Stressed by open defaecation: People along northern shoreline of Lake Malawi at risk of cholera
At 14, Mercy knows what the remote lakeside population appears not to worry about.
“Even adults defaecate in the open,” says the girl from Kakhongwe in Traditional Authority Mankhambira, Nkhata Bay. “When I’m pressed, I just go to the lake and pretend to swim when actually I’m relieving myself.”
People in the strip along the northern shoreline of Lake Malawi are at risk of contracting cholera due to lack of latrines.
Their girl’s fears personify the vulnerability of the majority of Malawians defaecating in the open and scanty bushes.

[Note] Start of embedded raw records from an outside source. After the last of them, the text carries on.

(* ===== verification/StreamCall.v ===== *)
(** * Delivering a stream

    The streaming branch of [doAttempt] in internal/adapter/client.go: every
    frame of the provider is translated, its model renamed, and handed to the
    client, except that the frames from the first one that signals completion
    are held back for the caller ([streamSignalsCompletion] of stream.go,
    [setStreamResponseModel] of response_model.go).  At the end, what errors.go,
    error_mapping.go and failure_details.go decode of an error body or an error
    event, and the end of an attempt that a stream or a response comes to. *)

From S2P Require Import Prelude GoStrings GoFloat Json.
From S2P Require Export Translators.
From S2P Require Upstream.

(** ** [streamSignalsCompletion] *)

Record completion_probe := { probe_Type : string; probe_StopReason : string; probe_Finish : list string }.
#[export] Instance completion_probe_eta : Eta completion_probe := fun p =>
  {| probe_Type := probe_Type p; probe_StopReason := probe_StopReason p; probe_Finish := probe_Finish p |}.
Definition no_probe : completion_probe := {| probe_Type := ""; probe_StopReason := ""; probe_Finish := [] |}.
Definition dec_probe : decoder completion_probe :=
  dec_struct [field_of "type" dec_string probe_Type (fun s p => p <| probe_Type := s |>);
              ("delta", dec_struct [field_of "stop_reason" dec_string probe_StopReason (fun s p => p <| probe_StopReason := s |>)]);
              field_of "choices" (dec_slice "" (dec_struct [field_of "finish_reason" dec_string id (fun s _ => s)])) probe_Finish
                (fun s p => p <| probe_Finish := s |>)].

Definition frame_signals (protocol frame : string) : bool :=
  let data := (parseSSEFrame frame).2 in
  if String.eqb protocol "openai" && String.eqb data "[DONE]" then true
  else
    match Unmarshal dec_probe no_probe data with
    | None => false
    | Some v =>
        (String.eqb protocol "anthropic" &&
         (String.eqb (probe_Type v) "message_stop" ||
          String.eqb (probe_Type v) "message_delta" && negb (String.eqb (probe_StopReason v) ""))) ||
        (String.eqb protocol "openai" && existsb (fun f => negb (String.eqb f "")) (probe_Finish v))
    end.
Definition streamSignalsCompletion (protocol frames : string) : bool :=
  existsb (frame_signals protocol) (Split (Strings.ReplaceAll frames (cr +:+ nl) nl) (nl +:+ nl)).

(** ** [setStreamResponseModel] *)

(** The payload with its model replaced, when the event names one. *)
Definition renamed_payload (protocol event : string) (payload : gmap string json) (model : string) : option value :=
  if String.eqb protocol "anthropic" then
    let kind := default "" (raw_string (payload !! "type")) in
    if negb (String.eqb event "message_start") && negb (String.eqb kind "message_start") then None
    else
      match unmarshal_raw dec_map None (payload !! "message") with
      | Some (Some message) => Some (raw_map_value payload "message" (raw_map_value message "model" (VStr model)))
      | _ => None
      end
  else if is_nil (payload !! "choices") then None
  else Some (raw_map_value payload "model" (VStr model)).

(** The first [data:] line with the new payload; the other ones are dropped. *)
Fixpoint rebuild (encoded : string) (replaced : bool) (l : list string) : string :=
  match l with
  | [] => ""
  | line :: l =>
      if negb (Strings.HasPrefix (TrimSuffix (TrimSuffix line nl) cr) "data:") then line +:+ rebuild encoded replaced l
      else if replaced then rebuild encoded true l
      else
        let ending := if Strings.HasSuffix line (cr +:+ nl) then cr +:+ nl else if Strings.HasSuffix line nl then nl else "" in
        ("data: " +:+ encoded +:+ ending) +:+ rebuild encoded true l
  end.

Definition setSingleStreamResponseModel (protocol frame model : string) : string :=
  if String.eqb model "" then frame
  else
    let '(event, data) := parseSSEFrame frame in
    if String.eqb data "" then frame
    else
      match Unmarshal dec_map None data with
      | Some (Some payload) =>
          match renamed_payload protocol event payload model with
          | Some v => rebuild (Marshal v) false (split_after frame "")
          | None => frame
          end
      | _ => frame
      end.

Definition setStreamResponseModel (protocol frames model : string) : string :=
  if String.eqb model "" then frames
  else String.concat ""
         (group ← SplitAfter frames (nl +:+ nl);
          frame ← SplitAfter group (cr +:+ nl +:+ cr +:+ nl);
          [setSingleStreamResponseModel protocol frame model]).

(** ** The frames of one attempt *)

(** What is behind the two closures of the attempt: the translator, the held
    frames, and the frames handed to the sink so far. *)
Record delivery := {
  dv_translator : option streamTranslator;
  dv_completion : string;
  dv_sent : list string;
  dv_delivered : bool;
}.
#[export] Instance delivery_eta : Eta delivery := fun d =>
  {| dv_translator := dv_translator d; dv_completion := dv_completion d; dv_sent := dv_sent d; dv_delivered := dv_delivered d |}.

(** An error on the side of the gateway: a conversion, one of the translator
    without a field, or another code. *)
Inductive delivery_error :=
| Conversion (code field : string)
| Untranslatable
| Delivery (code : string).

Definition conversion_error (e : translate_error) : delivery_error :=
  match e with TranslationError code field => Conversion code field | PlainError _ => Untranslatable end.

Section delivery.
Context (ToLower : string -> string) (clientProtocol ResponseModel : string) (StreamBytes : Z).
(** [sink sent frame]: does the client take [frame] after [sent]? *)
Context (sink : list string -> string -> bool).

Definition translate_frame (t : option streamTranslator) (frame : string) : translate_error + (option streamTranslator * string) :=
  match t with
  | None => inr (None, frame)
  | Some t => let! tf := translator_frame ToLower t frame in inr (Some tf.1, tf.2)
  end.

(** The closure that [readStreamWithLimits] calls. *)
Definition deliver (d : delivery) (frame : string) : delivery * option delivery_error :=
  match translate_frame (dv_translator d) frame with
  | inl e => (d, Some (conversion_error e))
  | inr (t, frame) =>
      let d := d <| dv_translator := t |> in
      let frame := if String.eqb ResponseModel "" then frame else setStreamResponseModel clientProtocol frame ResponseModel in
      if String.eqb frame "" then (d, None)
      else if negb (String.eqb (dv_completion d) "") || streamSignalsCompletion clientProtocol frame then
        if StreamBytes <? Strings.len (dv_completion d) + Strings.len frame
        then (d, Some (Delivery "upstream_response_too_large"))
        else (d <| dv_completion := dv_completion d +:+ frame |>, None)
      else
        let accepted := sink (dv_sent d) frame in
        let d := d <| dv_delivered := true |> <| dv_sent := dv_sent d ++ [frame] |> in
        (d, if accepted then None else Some (Delivery "downstream_write_error"))
  end.

(** How the stream ends: the tail for the caller, an error event of the
    provider, or a failure. *)
Inductive stream_result :=
| StreamAnswered (tail : string) (usage : TokenUsage)
| StreamProviderError (data : string)
| StreamConversion (code field : string)
| StreamFailed (code : string)
| StreamPlain (text : string).          (** not a [CallError] *)

Definition read_failure (e : stream_error delivery_error) : stream_result :=
  match e with
  | StreamFailure code => StreamFailed code
  | ProviderEvent data => StreamProviderError data
  | EmitError (Conversion code field) => StreamConversion code field
  | EmitError Untranslatable => StreamFailed "invalid_upstream_stream"
  | EmitError (Delivery code) => StreamFailed code
  end.

Definition stream_attempt (providerProtocol model : string) (now : Z) (EventBytes : Z) (body : list byte) (ending : body_end) :
    delivery * stream_result :=
  let d := {| dv_translator := newStreamTranslator providerProtocol clientProtocol model now; dv_completion := "";
              dv_sent := []; dv_delivered := false |} in
  match readStreamWithLimits ToLower deliver providerProtocol StreamBytes EventBytes body ending d with
  | (d, inl e) => (d, read_failure e)
  | (d, inr (usage, raw)) =>
      match match dv_translator d with None => inr raw | Some t => translator_terminal t end with
      | inl (TranslationError code field) => (d, StreamConversion code field)
      | inl (PlainError text) => (d, StreamPlain text)
      | inr data =>
          if StreamBytes <? Strings.len (dv_completion d) + Strings.len data
          then (d, StreamFailed "upstream_response_too_large")
          else (d, StreamAnswered (dv_completion d +:+ data) usage)
      end
  end.
End delivery.

(** The other branch: the whole response, read up to its limit. *)
Definition response_attempt (ToLower : string -> string) (providerProtocol clientProtocol model ResponseModel : string)
    (ResponseBytes : Z) (data : string) (ending : body_end) : stream_result :=
  match ending with
  | BodyError => StreamFailed "upstream_read_error"
  | BodyEOF =>
      if ResponseBytes <? Strings.len data then StreamFailed "upstream_response_too_large"
      else
        match ValidateResponse ToLower providerProtocol data with
        | inl _ => StreamFailed "invalid_upstream_response"
        | inr usage =>
            match TranslateResponseWithWarnings providerProtocol clientProtocol data model with
            | inl (TranslationError code field) => StreamConversion code field
            | inl (PlainError _) => StreamFailed "invalid_upstream_response"
            | inr (data, _) =>
                StreamAnswered (if String.eqb ResponseModel "" then data else setResponseModel data ResponseModel) usage
            end
        end
  end.

(** * The body of a provider's error *)

From S2P Require Import Prelude GoStrings GoFloat Json Errors.
From S2P Require Upstream.

(** [struct{Error json.RawMessage}]; [None] when it does not decode or has no
    error. *)
Definition error_member (data : string) : RawMessage :=
  j ← Unmarshal (dec_struct [field_of "error" dec_raw id (fun s _ => s)]) None data; j.

(** [numericProviderCode]. *)
Definition numericProviderCode (raw : RawMessage) : string :=
  let value := Strings.TrimSpace (match raw with Some j => source j | None => "" end) in
  if decimalSeconds value && safeProviderErrorCode value then value else "".

Definition dec_code_type : decoder (option json * option json) :=
  dec_struct [field_of "code" dec_raw fst (fun s p => (s, p.2)); field_of "type" dec_raw snd (fun s p => (p.1, s))].

Definition safe_string (raw : RawMessage) : option string :=
  s ← raw_string raw; if safeProviderErrorCode s then Some s else None.

Definition providerErrorCode (data : string) : string :=
  match unmarshal_raw dec_code_type (None, None) (error_member data) with
  | None => ""
  | Some (code, kind) =>
      match safe_string code with
      | Some code => code
      | None => if negb (String.eqb (numericProviderCode code) "") then numericProviderCode code else default "" (safe_string kind)
      end
  end.

Definition dec_status : decoder (Z * Z) :=
  dec_struct [field_of "status" dec_int64 fst (fun s p => (s, p.2)); field_of "status_code" dec_int64 snd (fun s p => (p.1, s))].

Definition providerErrorHTTPStatus (data : string) : Z :=
  match unmarshal_raw dec_status (0, 0) (error_member data) with
  | None => 0
  | Some (status, statusCode) => default 0 (List.find (fun s => (400 <=? s) && (s <=? 599)) [status; statusCode])
  end.

(** The [struct{Error struct{...}}] of the other readers: two strings of the
    error. *)
Definition dec_error_strings (a b : string) : decoder (string * string) :=
  dec_struct [("error", dec_struct [field_of a dec_string fst (fun s p => (s, p.2)); field_of b dec_string snd (fun s p => (p.1, s))])].

(** The error type that [resolveErrorCategory] reads. The error of the decoder
    is ignored, so what was read before a value of another type remains. *)
Definition read_type (kind : string) (kv : string * json) : string :=
  match kv.2 with JStr _ value => if same_name "type" kv.1 then value else kind | _ => kind end.
Definition read_error_type (kind : string) (kv : string * json) : string :=
  match kv.2 with JObj _ members => if same_name "error" kv.1 then foldl read_type kind members else kind | _ => kind end.
Definition error_kind (data : string) : string :=
  match parse data with Some (JObj _ members) => foldl read_error_type "" members | _ => "" end.

(** [envelope.Error["code"] != nil || envelope.Error["type"] != nil]. *)
Definition envelope_state (data : string) : option bool :=
  m ← Unmarshal (dec_struct [field_of "error" dec_map id (fun s _ => s)]) None data;
  let m := default ∅ m in Some (negb (is_nil (m !! "code")) || negb (is_nil (m !! "type"))).

Definition decode_error_body (data : string) : Upstream.error_body :=
  {| Upstream.body_code := providerErrorCode data;
     Upstream.body_kind := error_kind data;
     Upstream.body_status := providerErrorHTTPStatus data;
     Upstream.body_detail := Unmarshal (dec_error_strings "type" "message") ("", "") data;
     Upstream.body_envelope := envelope_state data;
     Upstream.body_invalid_request := Unmarshal (dec_error_strings "message" "param") ("", "") data |}.

(** [maxProviderErrorBody] *)
Definition maxProviderErrorBody : Z := 64 * 1024.
Definition read_error_body (body : list byte) : Upstream.error_body :=
  decode_error_body (string_of_bytes (take (Z.to_nat maxProviderErrorBody) body)).

(** The end of an attempt; an error that is no [CallError] has none. *)
Definition attempt_end (r : stream_result) : option Upstream.attempt_result :=
  match r with
  | StreamAnswered tail u => Some (Upstream.Answered tail u)
  | StreamProviderError data => Some (Upstream.StreamErrorEvent (decode_error_body data))
  | StreamConversion code field => Some (Upstream.ConversionFailure code field)
  | StreamFailed code => Some (Upstream.LocalFailure code)
  | StreamPlain _ => None
  end.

She lives almost 150 metres from the continent’s third-largest freshwater lake.
In her fishing community, almost all households have no latrine. Like her neighbours, the teenager worries about her health and privacy.
She narrates: “When people see you going to the lake, they know you are going to answer the call of nature.
“It is hard to cope with the situation. At night, people just walk a few metres behind their houses and dig holes. We are afraid of snakes and sexual harassment in the bush.”
The girl appeals to authorities to ensure every household owns and uses a sanitary latrine.
But the ongoing outbreak in lakeside villages in Nkhata Bay and Karonga shows the Community-Led Total Sanitation Policy government adopted in 2008 remains far from fruition.
Nine years on, the Ministry of Health reports that just about 70 percent of homes and 40 percent of villages have achieved total sanitation.
Last June, assessments of water, sanitation and hygiene (Wash) by Nkhata Bay District Council showed only 64 percent of households in the district own latrines.
At Ruarwe in Nkhata Bay, Peter Msuku walks past 15 houses to access a pit latrine in his grandparents’ home.
“All these families do not have latrines. They rely on my grandparents’ makeshift toilet,” he says.
It comprises grass walls, a mud floor, no roof and no hand washing facility.
When it is occupied, the villagers either go behind a massive rock in the vicinity or rush to the beach where they bury human waste in sand.
Group village head Kakhongwe is worried with the situation in his area, but says constructing a toilet is never easy.
“The lakeshore area is sandy. When constructing latrines, the pits and the walls collapse in no time. The villagers find it easy to defaecate in bushes and on the beach than building latrines,” says he.
The village head reckons providing the have-nots with cement and bricks will help make the latrines resilient.
There are similar concerns in the shoreline parts of Karonga, Rumphi, Nkhotakota, Salima and Mangochi where open defaecation is widespread.
Sanitation-related infections account for over half of the disease burden in the country’s clinics.
Nationwide, a campaign is underway to sensitise citizens to the importance of sanitation and hygiene, especially using latrines.
“Prevention is better than cure,” says Nkhata Bay district health promotion officer Christopher Singini. “People need to change their mindset and embrace sanitation and hygiene to combat cholera,” he says.
District water officer Alex Mwakikunga is concerned that despite many sanitation projects funded by government and its partners, Nkhata Bay has not achieved the open defaecation-free (ODF) status in line with the Community-Led Total Sanitation Policy.
Canadian Physicians for Aid and Relief (Cpar) is running an initiative to eliminate open defaecation in T/A Malenga Mzoma, Nkhata Bay.
Cpar district Wash coordinator Rodney Rajab says they are winning the fight.
“We have achieved our targets. Malenga Mzoma is now open defecation-free. We are just waiting for the national taskforce to come, verify and declare the ODF status,” he says.
Apart from triggering the desired status, Cpar plans to construct latrines and hand washing facilities in community-based childcare centres and schools.
In the 2015/16 rainy season, Nkhata Bay registered 50 cases of cholera—all of them in GVH Kakhongwe’s area.
This year, it has recorded 18 in T/A Mkumbira and no death.
Since the onset of the cholera season in November, the country has registered almost 200 cases and four deaths, according to Ministry of Health spokesperson Joshua Malango.
Karonga is the worst hit, with 158 cases.
Eliminating waterborne diseases remains a hard and long battle.